Lo sconto del Tas a Sharapova
L’8 giugno 2o16 Maria Sharapova era stata trovata positiva al meldonium (sostanza proibita dal 1° gennaio 2016) e aveva ammesso di averne fatto uso per oltre dieci anni in quanto non consapevole fosse doping. Inizialmente squalificata per 24 mesi – e, dunque, fino al 25 gennaio 2018 come stabilito dall’Itf – il Tas era stato in grado di ridurre la condanna a 15. Il Tribunale, oltre a determinare che Sharapova non era pienamente consapevole dei rischi nel prendere meldonium e oltretutto non aveva mai ricevuto avvisi specifici da Wada o Wta circa l’illegalità della sostanza, aveva creduto alla dimenticanza dell’agente Max Eisenbud. Accusata dal Tas di aver assunto Meldonium non secondo le regole previste era stata considerata negligente ma non completamente colpevole.
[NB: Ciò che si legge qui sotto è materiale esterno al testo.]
(** The loop [while state.timers], for at most [fuel] rounds.  The flag
    tells whether the loop came to its end. *)
Fixpoint drain_timers (fuel : nat) (windowing : Windowing) (k : K)
    (state : State)
  : list (WindowedValue (K * list V) Timestamp Window) * bool :=
  match fuel with
  | O => ([], negb (timers_pending state))
  | S fuel =>
      if timers_pending state then
        let '(timers, state) := get_and_clear_timers state in
        let '(panes, state) := fire_timers windowing k timers state in
        let '(more, finished) := drain_timers fuel windowing k state in
        (panes ++ more, finished)
      else ([], true)
  end.

(** A pane for key [k], in the spec's words: the value is [(k, values)],
    the timestamp is the end of one window, and that window is the only
    one of the pane. *)
Definition is_pane (k : K)
    (p : WindowedValue (K * list V) Timestamp Window) : Prop :=
  ∃ (out_window : Window) (values : list V),
    p = Build_WindowedValue (k, values) (window_end out_window) [out_window].

(** [GroupAlsoByWindow.process]: the panes yielded within [fuel] rounds
    of the timer loop, and whether the generator is exhausted. *)
Definition GroupAlsoByWindow_process (windowing : Windowing)
    (element : K * list (WindowedValue V Timestamp Window)) (fuel : nat)
  : list (WindowedValue (K * list V) Timestamp Window) * bool :=
  let '(k, vs) := element in
  let state := InMemoryUnmergedState in
  let '(outs, state) := process_elements windowing vs state in
  let '(more, finished) := drain_timers fuel windowing k state in
  ((pane_of k <$> outs) ++ more, finished).
End GroupAlsoByWindow.

(** ** Partition *)

(** [PartitionFn]: [partition_for] returns, by its contract, an integer. *)
Record PartitionFn (E Timestamp Window Args : Type) : Type := {
  partition_for : DoFnProcessContext E Timestamp Window → Z → Args → result Z
}.
Arguments partition_for {E Timestamp Window Args} _ _ _ _.

Definition CallableWrapperPartitionFn {E Timestamp Window Args : Type}
    (fn : E → Z → Args → result Z) : PartitionFn E Timestamp Window Args :=
  {| partition_for := λ context num_partitions args,
       fn (element context) num_partitions args |}.

(** [Partition.ApplyPartitionFnFn.process] *)
Definition ApplyPartitionFnFn_process {E Timestamp Window Args : Type}
    (context : DoFnProcessContext E Timestamp Window)
    (partitionfn : PartitionFn E Timestamp Window Args) (n : Z) (args : Args)
  : result (list (SideOutputValue E)) :=
  partition ← partition_for partitionfn context n args;
  if negb ((0 <=? partition)%Z && (partition <? n)%Z) then Raise ValueError
  else Ok [Build_SideOutputValue (py_str_int partition) (element context)].

(** The tags [Partition.apply] declares: [str(t) for t in range(n)]. *)
Definition Partition_tags (n : nat) : list string :=
  (λ t, py_str_int (Z.of_nat t)) <$> py_range n.

(** ** Windowing *)

Inductive AccumulationMode : Type := DISCARDING | ACCUMULATING.

#[global] Instance AccumulationMode_eq_dec : EqDecision AccumulationMode.
Proof. solve_decision. Defined.

(** What [Windowing] uses of [transforms.window] and [transforms.trigger]:
    the window functions and the triggers with their [==], and the two
    values [GlobalWindows()] and [DefaultTrigger()]. *)
Class WindowingModule (WindowFn TriggerFn : Type) : Type := {
  GlobalWindows : WindowFn;
  DefaultTrigger : TriggerFn;
  windowfn_eq : WindowFn → WindowFn → bool;
  triggerfn_eq : TriggerFn → TriggerFn → bool
}.

Record Windowing (WindowFn TriggerFn : Type) : Type := {
  windowfn : WindowFn;
  triggerfn : TriggerFn;
  accumulation_mode : AccumulationMode;
  _is_default : bool
}.
Arguments windowfn {WindowFn TriggerFn} _.
Arguments triggerfn {WindowFn TriggerFn} _.
Arguments accumulation_mode {WindowFn TriggerFn} _.
Arguments _is_default {WindowFn TriggerFn} _.

(** [Windowing.__init__]; an omitted argument is [None]. *)
Definition Windowing_init {WindowFn TriggerFn : Type}
    `{!WindowingModule WindowFn TriggerFn}
    (windowfn : WindowFn) (triggerfn : option TriggerFn)
    (accumulation_mode : option AccumulationMode)
  : result (Windowing WindowFn TriggerFn) :=
  let triggerfn :=
    match triggerfn with
    | None => DefaultTrigger
    | Some t => t
    end in
  accumulation_mode ←
    match accumulation_mode with
    | None =>
        if triggerfn_eq triggerfn DefaultTrigger then Ok DISCARDING
        else Raise ValueError
    | Some mode => Ok mode
    end;
  Ok {| windowfn := windowfn;
        triggerfn := triggerfn;
        accumulation_mode := accumulation_mode;
        _is_default :=
          windowfn_eq windowfn GlobalWindows
          && triggerfn_eq triggerfn DefaultTrigger
          && bool_decide (accumulation_mode = DISCARDING) |}.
L’incubo durato più di 3 anni di Filippo Magnini
“Ho vinto. Il Tas mi ha assolto in pieno. È sempre stato così, le gare le ho sempre vinte negli ultimi metri. Mi hanno insegnato a non mollare mai. Sono sempre stato un atleta e una persona corretta. Tremo dalla gioia”, queste erano state le parole di Filippo Magnini dopo essere stato scagionato dal Tribunale Arbitrale dello Sport. I fatti risalgono all’ottobre 2017. Il due volte campione del mondo nei 100 metri stile libero era stato coinvolto nell’inchiesta del nutrizionista Guido Porcellini ed era stato squalificato per quattro anni dal Tribunale nazionale antidoping per violazione dell’articolo 2.2 del codice Wada. Condannato in primo (nel novembre 2018) e in secondo grado, perché sospettato di aver tentato di utilizzare sostanze dopanti, l’ex nuotatore avevo deciso di appellarsi al Tas che ha successivamente confermato l’innocenza.
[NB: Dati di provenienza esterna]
(** One quantum after another, on input without line breaks.  A quantum
    of four alphabet characters gives three bytes; a quantum closed by
    [=] or [==] gives two or one and must end the input (the leftover
    bits are not checked, the encoding is not strict). *)
Fixpoint decodeQuanta (src : list ascii) : option (list byte) :=
  match src with
  | [] => Some []
  | c0 :: c1 :: c2 :: c3 :: rest =>
      let d0 := decodeMap c0 in
      let d1 := decodeMap c1 in
      let d2 := decodeMap c2 in
      let d3 := decodeMap c3 in
      if (d0 =? 255) || (d1 =? 255) then None
      else if d2 =? 255 then
        if Ascii.eqb c2 StdPadding && Ascii.eqb c3 StdPadding then
          match rest with
          | [] => Some [to_byte (Z.shiftr (assemble d0 d1 0 0) 16)]
          | _ => None
          end
        else None
      else if d3 =? 255 then
        if Ascii.eqb c3 StdPadding then
          match rest with
          | [] =>
              let val := assemble d0 d1 d2 0 in
              Some [to_byte (Z.shiftr val 16); to_byte (Z.shiftr val 8)]
          | _ => None
          end
        else None
      else
        let val := assemble d0 d1 d2 d3 in
        match decodeQuanta rest with
        | Some tl =>
            Some (to_byte (Z.shiftr val 16) :: to_byte (Z.shiftr val 8)
                    :: to_byte val :: tl)
        | None => None
        end
  | _ => None
  end.

(** [DecodeString]: carriage returns and line feeds are skipped wherever
    they stand, the rest is decoded quantum by quantum; [None] stands for
    a [CorruptInputError]. *)
Definition DecodeString (s : string) : option (list byte) :=
  decodeQuanta
    (List.filter (fun c => negb (is_newline c)) (list_ascii_of_string s)).

End base64.

(** ** Values shared by the standard library and the gateway *)

(** Go's [(T, error)] results.  The error type is a parameter: of a JSON
    error the handler only asks whether it is nil, of a provider error it
    reads the message. *)
Inductive result (A E : Type) : Type :=
| Ok (a : A)
| Err (e : E).
Arguments Ok {A E} a.
Arguments Err {A E} e.

(** An [error] value of the provider, seen through its [Error()] method. *)
Record error : Type := mkError { Error : string }.

(** ** Unicode helpers of encoding/json *)

Definition code (c : ascii) : Z := Z.of_N (N_of_ascii c).
Definition chr (v : Z) : ascii := ascii_of_N (Z.to_N (v mod 256)).

Module utf8.

Definition RuneError : Z := 65533.

Definition cont (c : ascii) : bool := (128 <=? code c) && (code c <=? 191).

Definition between (lo hi : Z) (c : ascii) : bool :=
  (lo <=? code c) && (code c <=? hi).

(** [EncodeRune]: the UTF-8 bytes of a code point, those of U+FFFD for a
    surrogate half or a value beyond U+10FFFF. *)
Definition EncodeRune (r : Z) : list ascii :=
  if (0 <=? r) && (r <? 128) then [chr r]
  else if (0 <=? r) && (r <? 2048) then
    [chr (192 + r / 64); chr (128 + r mod 64)]
  else if (r <? 0) || (1114111 <? r) || ((55296 <=? r) && (r <=? 57343)) then
    [chr 239; chr 191; chr 189]
  else if r <? 65536 then
    [chr (224 + r / 4096); chr (128 + r / 64 mod 64); chr (128 + r mod 64)]
  else
    [chr (240 + r / 262144); chr (128 + r / 4096 mod 64);
     chr (128 + r / 64 mod 64); chr (128 + r mod 64)].
Lemma defined_monitor_step (lp64 : bool) (w : world) (pid status msg : Z) :
  stop_in_range (w, pid, status, msg) ->
  defined (monitor_step lp64 w pid status msg).
Proof.
  intros [Hpid Hmsg]. unfold monitor_step.
  destruct (Z.ltb_spec pid 0) as [Hneg | Hpos]; [apply defined_ret |].
  assert (pid_set_in_bounds lp64 pid = true) as Hb
    by (apply pid_in_range_bounds; lia).
  unfold is_fork_event in Hmsg.
  destruct (WIFSTOPPED status); cbn [negb andb] in *; [| defined_step].
  destruct (WSTOPSIG status =? SIGTRAP) eqn:Hsig; cbn [andb] in *.
  - destruct (WEVENT status =? 0); cbn [negb].
    + unfold sigstop_stop. repeat defined_step.
    + unfold zygote_event, child_event.
      destruct ((WEVENT status =? PTRACE_EVENT_FORK) ||
                (WEVENT status =? PTRACE_EVENT_VFORK)).
      * assert (pid_set_in_bounds lp64 msg = true) as Hbm
          by (apply pid_in_range_bounds; auto).
        repeat defined_step.
      * repeat defined_step.
  - unfold sigstop_stop. repeat defined_step.
Qed.

(** X17: the loop indexes inside the bitset as long as the pids it meets fit
    in it: over stops whose pid lies between 1 and 32768 (or is the error
    value of [waitpid]) and whose message, for a fork or vfork event, lies
    between 1 and 32768, every iteration is defined. *)
Theorem loop_defined_in_range (lp64 : bool) (stops : list (world * Z * Z * Z))
    (m : monitor) :
  Forall stop_in_range stops ->
  exists m', proc_monitor_loop lp64 stops m = Some (tt, m').
Proof.
  intros Hstops. revert m.
  induction Hstops as [| [[[w pid] status] msg] rest Hstop _ IH]; intros m.
  - exists m. reflexivity.
  - cbn [proc_monitor_loop].
    destruct (defined_monitor_step lp64 w pid status msg Hstop m) as ([] & m1 & Hstep).
    destruct (IH m1) as (m' & Hrest). exists m'. unfold bind. rewrite Hstep.
    exact Hrest.
Qed.

Lemma loop_defined_in_range_witness :
  let w := ex_world 10042 "com.example.target" app_ns in
  exists m',
    proc_monitor_loop false
      [(w, 600, stop_status SIGTRAP PTRACE_EVENT_VFORK, 32768);
       (w, 32768, stop_status SIGSTOP 0, 0);
       (w, -1, 0, 0)] (ex_monitor []) = Some (tt, m').
Proof.
  intros w. apply loop_defined_in_range.
  constructor; [| constructor; [| constructor; [| constructor]]].
  - split; [right; unfold PID_MAX; lia | intros _; unfold PID_MAX; lia].
  - split; [right; unfold PID_MAX; lia | intros Hfork; discriminate Hfork].
  - split; [left; lia | intros Hfork; discriminate Hfork].
Defined.

(** ** Registering zygotes *)

(** X18: [new_zygote] on a pid that is not registered, with a readable
    namespace, registers it and issues PTRACE_ATTACH, the wait for the stop,
    PTRACE_SETOPTIONS with the fork, vfork and exit options (not clone, not
    exec) and PTRACE_CONT, in this order.  A second call only refreshes the
    namespace: after both calls the pid has been attached once. *)
Theorem new_zygote_attaches_once (w1 w2 : world) (pid : Z) (st1 st2 : stat_t)
    (m : monitor) :
  zygote_map m !! pid = None ->
  proc_ns w1 pid = Some st1 -> proc_ns w2 pid = Some st2 ->
  let m1 := set_events (events m ++ [Ptrace PTRACE_ATTACH pid 0; Waitpid pid;
                                     Ptrace PTRACE_SETOPTIONS pid zygote_options;
                                     Ptrace PTRACE_CONT pid 0])
              (set_zygote_map (<[pid := st1]> (zygote_map m)) m) in
  let m2 := set_zygote_map (<[pid := st2]> (zygote_map m)) m1 in
  new_zygote w1 pid m = Some (tt, m1) /\
  size (zygote_map m1) = S (size (zygote_map m)) /\
  (new_zygote w1 pid;; new_zygote w2 pid) m = Some (tt, m2) /\
  request_calls PTRACE_ATTACH pid (events m2) =
    S (request_calls PTRACE_ATTACH pid (events m)) /\
  Z.testbit zygote_options PTRACE_EVENT_FORK = true /\
  Z.testbit zygote_options PTRACE_EVENT_VFORK = true /\
  Z.testbit zygote_options PTRACE_EVENT_EXIT = true /\
  Z.testbit zygote_options PTRACE_EVENT_CLONE = false /\
  Z.testbit zygote_options PTRACE_EVENT_EXEC = false.
Proof.
  intros Hfresh Hns1 Hns2 m1 m2.
  assert (new_zygote w1 pid m = Some (tt, m1)) as Hfirst.
  { unfold new_zygote. rewrite Hns1. unfold_monad. rewrite Hfresh. fields.
    subst m1. rewrite <- !app_assoc. reflexivity. }
  split; [exact Hfirst |]. split.
  { subst m1. fields. apply map_size_insert_None. exact Hfresh. }
  split.
  { unfold bind. rewrite Hfirst. unfold new_zygote. rewrite Hns2.
    unfold_monad. subst m2 m1. fields. rewrite lookup_insert_eq. fields.
    rewrite insert_insert_eq. reflexivity. }
  split.
  { subst m2 m1. fields. rewrite request_calls_app. cbn.
    rewrite Z.eqb_refl. cbn. lia. }
  repeat split; reflexivity.
Qed.

Lemma new_zygote_attaches_once_witness :
  let w := ex_world 10042 "com.example.target" app_ns in
  exists m2,
    (new_zygote w 600;; new_zygote w 600) (init_monitor ex_hide_set) = Some (tt, m2) /\
    request_calls PTRACE_ATTACH 600 (events m2) = 1%nat.
Proof.
  intros w.
  destruct (new_zygote_attaches_once w w 600 zygote_ns zygote_ns
              (init_monitor ex_hide_set))
    as (_ & _ & Htwice & Hcalls & _); [reflexivity | reflexivity | reflexivity |].
  eexists. split; [exact Htwice | exact Hcalls].
Defined.

Lemma newly_registered_trans (zm1 zm2 zm3 : gmap Z stat_t) (q : Z) :
  (is_Some (zm1 !! q) -> is_Some (zm2 !! q)) ->
  (is_Some (zm2 !! q) -> is_Some (zm3 !! q)) ->
  (newly_registered zm1 zm2 q + newly_registered zm2 zm3 q)%nat =
  newly_registered zm1 zm3 q.
Proof.
  unfold newly_registered. intros H12 H23.
  destruct (zm1 !! q), (zm2 !! q), (zm3 !! q); try reflexivity.
  all: first [ destruct H12 as [? Hx]; [eauto | discriminate Hx]
             | destruct H23 as [? Hx]; [eauto | discriminate Hx] ].
Qed.

Lemma new_zygote_attach_calls (w : world) (pid : Z) (m m' : monitor) :
  new_zygote w pid m = Some (tt, m') ->
  forall q,
    (is_Some (zygote_map m !! q) -> is_Some (zygote_map m' !! q)) /\
    request_calls PTRACE_ATTACH q (events m') =
    (request_calls PTRACE_ATTACH q (events m) +
     newly_registered (zygote_map m) (zygote_map m') q)%nat.
Proof.
  unfold new_zygote, newly_registered. destruct (proc_ns w pid) as [st |].
  2: { intros [= <-] q. split; [auto |]. destruct (zygote_map m !! q); lia. }
  unfold_monad. destruct (zygote_map m !! pid) eqn:Hreg; fields;
    intros [= <-] q; fields; destruct (Z.eq_dec q pid) as [-> | Hne];
    rewrite ?lookup_insert_eq, ?(lookup_insert_ne _ pid q) by congruence;
    rewrite ?Hreg; (split; [eauto |]);
    rewrite ?request_calls_app; cbn; rewrite ?Z.eqb_refl;
    rewrite ?(proj2 (Z.eqb_neq pid q)) by congruence; cbn;
    try (destruct (zygote_map m !! q)); lia.
Qed.

Lemma crawl_attach_calls (w : world) (entries : list Z) (m m' : monitor) :
  crawl (zygote_callback w) entries m = Some (tt, m') ->
  forall q,
    (is_Some (zygote_map m !! q) -> is_Some (zygote_map m' !! q)) /\
    request_calls PTRACE_ATTACH q (events m') =
    (request_calls PTRACE_ATTACH q (events m) +
     newly_registered (zygote_map m) (zygote_map m') q)%nat.
Proof.
  assert (forall m0 q,
            (is_Some (zygote_map m0 !! q) -> is_Some (zygote_map m0 !! q)) /\
            request_calls PTRACE_ATTACH q (events m0) =
            (request_calls PTRACE_ATTACH q (events m0) +
             newly_registered (zygote_map m0) (zygote_map m0) q)%nat) as Hsame.
  { intros m0 q. split; [auto |]. unfold newly_registered.
    destruct (zygote_map m0 !! q); lia. }
  revert m. induction entries as [| pid rest IH]; intros m; cbn [crawl].
  - intros [= <-]. apply Hsame.
  - destruct (0 <? pid); [| apply IH].
    unfold bind at 1.
    destruct (zygote_callback w pid m) as [[continue m1] |] eqn:Hcb; [| discriminate].
    assert (continue = true /\
            forall q,
              (is_Some (zygote_map m !! q) -> is_Some (zygote_map m1 !! q)) /\
              request_calls PTRACE_ATTACH q (events m1) =
              (request_calls PTRACE_ATTACH q (events m) +
               newly_registered (zygote_map m) (zygote_map m1) q)%nat) as [-> Hhead].
    { unfold zygote_callback in Hcb. destruct (proc_cmdline w pid) as [buf |].
      - destruct (String.prefix "zygote" buf && (parse_ppid w pid =? 1)).
        + unfold bind in Hcb.
          destruct (new_zygote w pid m) as [[[] m1'] |] eqn:Hnew; [| discriminate].
          injection Hcb as <- <-. split; [reflexivity |].
          apply (new_zygote_attach_calls w pid m m1' Hnew).
        + injection Hcb as <- <-. split; [reflexivity | apply Hsame].
      - injection Hcb as <- <-. split; [reflexivity | apply Hsame]. }
    intros Hrest q. destruct (Hhead q) as [Hgrow1 Hcount1].
    destruct (IH m1 Hrest q) as [Hgrow2 Hcount2]. split; [auto |].
    rewrite Hcount2, Hcount1, <- Nat.add_assoc.
    rewrite newly_registered_trans by assumption. reflexivity.
Qed.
Un’esclusione durata 8 anni
C’è stato un caso, forse il più controverso degli ultimi anni, in cui il Tas ha respinto il ricorso di una squalifica quasi decennale. Il profilo è quello di Alex Schwazer, ex marciatore italiano. Sarebbe bastato anche uno “sconto” di qualche mese ma così non è stato. La sua vicenda giudiziaria aveva avuto inizio il 23 aprile 2013, quando il Tribunale Nazionale Antidoping lo aveva squalificato per tre anni e sei mesi dopo essere stato trovato positivo all’eritropoietina durante un controllo a sorpresa effettuato dall’Agenzia mondiale. Otto anni fa, esattamente l’11 agosto 2016, la seconda squalifica che non gli aveva permesso di partecipare alle Olimpiadi di Rio de Janeiro: un campione prelevato nel mese di gennaio era risultato positivo ai metaboliti di testosterone. Se Schwazer non aveva mai negato di essersi dopato una prima volta, lo stesso non si può dire della seconda (sempre contestata dal campione olimpico della 50 km di marcia di Pechino 2008). Entrato in gioco il Tas, lo stesso aveva respinto il ricorso dei legali del marciatore italiano che avevano richiesto la sospensione della squalifica (confermata a 8 anni).